To recap, whilst this mostly only improves worst-case performance, those
worst-cases have a tendency to be pathologically bad:

Ard reports general desktop performance with Chromium on AMD Seattle going
from ~1-2FPS to perfectly usable.

Leizhen reports gigabit ethernet throughput going from ~6.5Mbit/s to line
speed.

I also inadvertantly found that the HiSilicon hns_dsaf driver was taking ~35s
to probe simply becuase of the number of DMA buffers it maps on startup (perf
shows around 76% of that was spent under the lock in alloc_iova()). With this
series applied it takes a mere ~1s, mostly of unrelated mdelay()s, with
alloc_iova() entirely lost in the noise.

Are any of these cases PCI devices attached to domains that have run
out of 32-bit IOVAs and have to retry the allocation using dma_limit?

iommu_dma_alloc_iova() {
        [...]
        if (dma_limit > DMA_BIT_MASK(32) && dev_is_pci(dev))  [<- TRUE]
                iova = alloc_iova_fast(DMA_BIT_MASK(32));     [<- NULL]
        if (!iova)
                iova = alloc_iova_fast(dma_limit);            [<- OK  ]
        [...]   
}

I am asking because, when using 64k pages, the Mellanox CX4 adapter
exhausts the supply 32-bit IOVAs simply allocating per-cpu IOVA space
during 'ifconfig up' so the code path outlined above is taken for
nearly all subsequent allocations. Although I do see a notable (~2x)
performance improvement with this series, I would still characterize it
as "pathologically bad" at < 10% of iommu passthrough performance.

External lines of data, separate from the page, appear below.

(** * FileUpload.jsx: the file-submission state machine

    A shallow embedding of
    [label-data-organizer-frontend/src/components/FileUpload.jsx]:
    the validator ([validateAndSetFile]), the transfer orchestrator
    ([handleUpload]) and the platform operations they rely on
    (truthiness, [String.prototype.match] with the filename pattern,
    [JSON.parse], and the rule by which axios resolves or rejects). *)

From Stdlib Require Import ZArith NArith List String Ascii Bool Lia.
From stdpp Require Import base option list gmap.

Local Open Scope N_scope.

(** ** JavaScript strings

    A JavaScript string is a sequence of UTF-16 code units.  Literals of the
    source are ASCII and are written [js "..."]; the code unit of the double
    quote is [dquote]. *)

Definition jsstring : Type := list N.

Definition js (s : string) : jsstring :=
  map N_of_ascii (list_ascii_of_string s).

Definition dquote : N := 34.

(** [s === t] on strings. *)
Definition str_eq (s t : jsstring) : bool := bool_decide (s = t).

(** ** JavaScript values *)

(** A number read by [JSON.parse]: [(-1)^negative * mantissa * 10^exponent10],
    kept exact.  The only thing the component asks of a number is its
    truthiness. *)
Record number := Number { negative : bool; mantissa : N; exponent10 : Z }.

#[warnings="-register-all"]
Inductive value :=
| VUndefined
| VNull
| VBool (b : bool)
| VNumber (n : number)
| VString (s : jsstring)
| VArray (elements : list value)
| VObject (properties : list (jsstring * value)).

(** A decimal rounds to the double [0] when it is zero or at most [2^-1075],
    half of the least positive double (round to nearest, ties to even). *)
Definition rounds_to_zero (n : number) : bool :=
  (mantissa n =? 0) ||
  ((exponent10 n <? 0)%Z &&
   (Z.of_N (mantissa n) * 2 ^ 1075 <=? 10 ^ (- exponent10 n))%Z).

(** [ToBoolean]. *)
Definition ToBoolean (v : value) : bool :=
  match v with
  | VUndefined | VNull => false
  | VBool b => b
  | VNumber n => negb (rounds_to_zero n)
  | VString s => match s with [] => false | _ => true end
  | VArray _ | VObject _ => true
  end.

This was a bit surprising to me as I thought the iova_rcache would
have eliminated the need to walk the rbtree for runtime allocations.
Unfortunately, it looks like the failed attempt to allocate a 32-bit
IOVA actually drops the cached IOVAs that we could have used when
subsequently performing the allocation at dma_limit.

alloc_iova_fast() {
        [...]
        iova_pfn = iova_rcache_get(...);     [<- Fail, no 32-bit IOVAs]
        if (iova_pfn)
                return iova_pfn;

retry:
        new_iova = alloc_iova(...);          [<- Fail, no 32-bit IOVAs]
        if (!new_iova) {
                unsigned int cpu;

                if (flushed_rcache)
                        return 0;

                /* Try replenishing IOVAs by flushing rcache. */
                flushed_rcache = true;
                for_each_online_cpu(cpu)
                        free_cpu_cached_iovas(cpu, iovad);     [<- :( ]
                goto retry;
        }
}

As an experiment, I added code to skip the rcache flushing/retry for
the 32-bit allocations. In this configuration, 100% of passthrough mode
performance was achieved. I made the same change in the baseline and
measured performance at ~95% of passthrough mode.

I also got similar results by altogether removing the 32-bit allocation
from iommu_dma_alloc_iova() which makes me wonder why we even bother.
What (PCIe) workloads have been shown to actually benefit from it?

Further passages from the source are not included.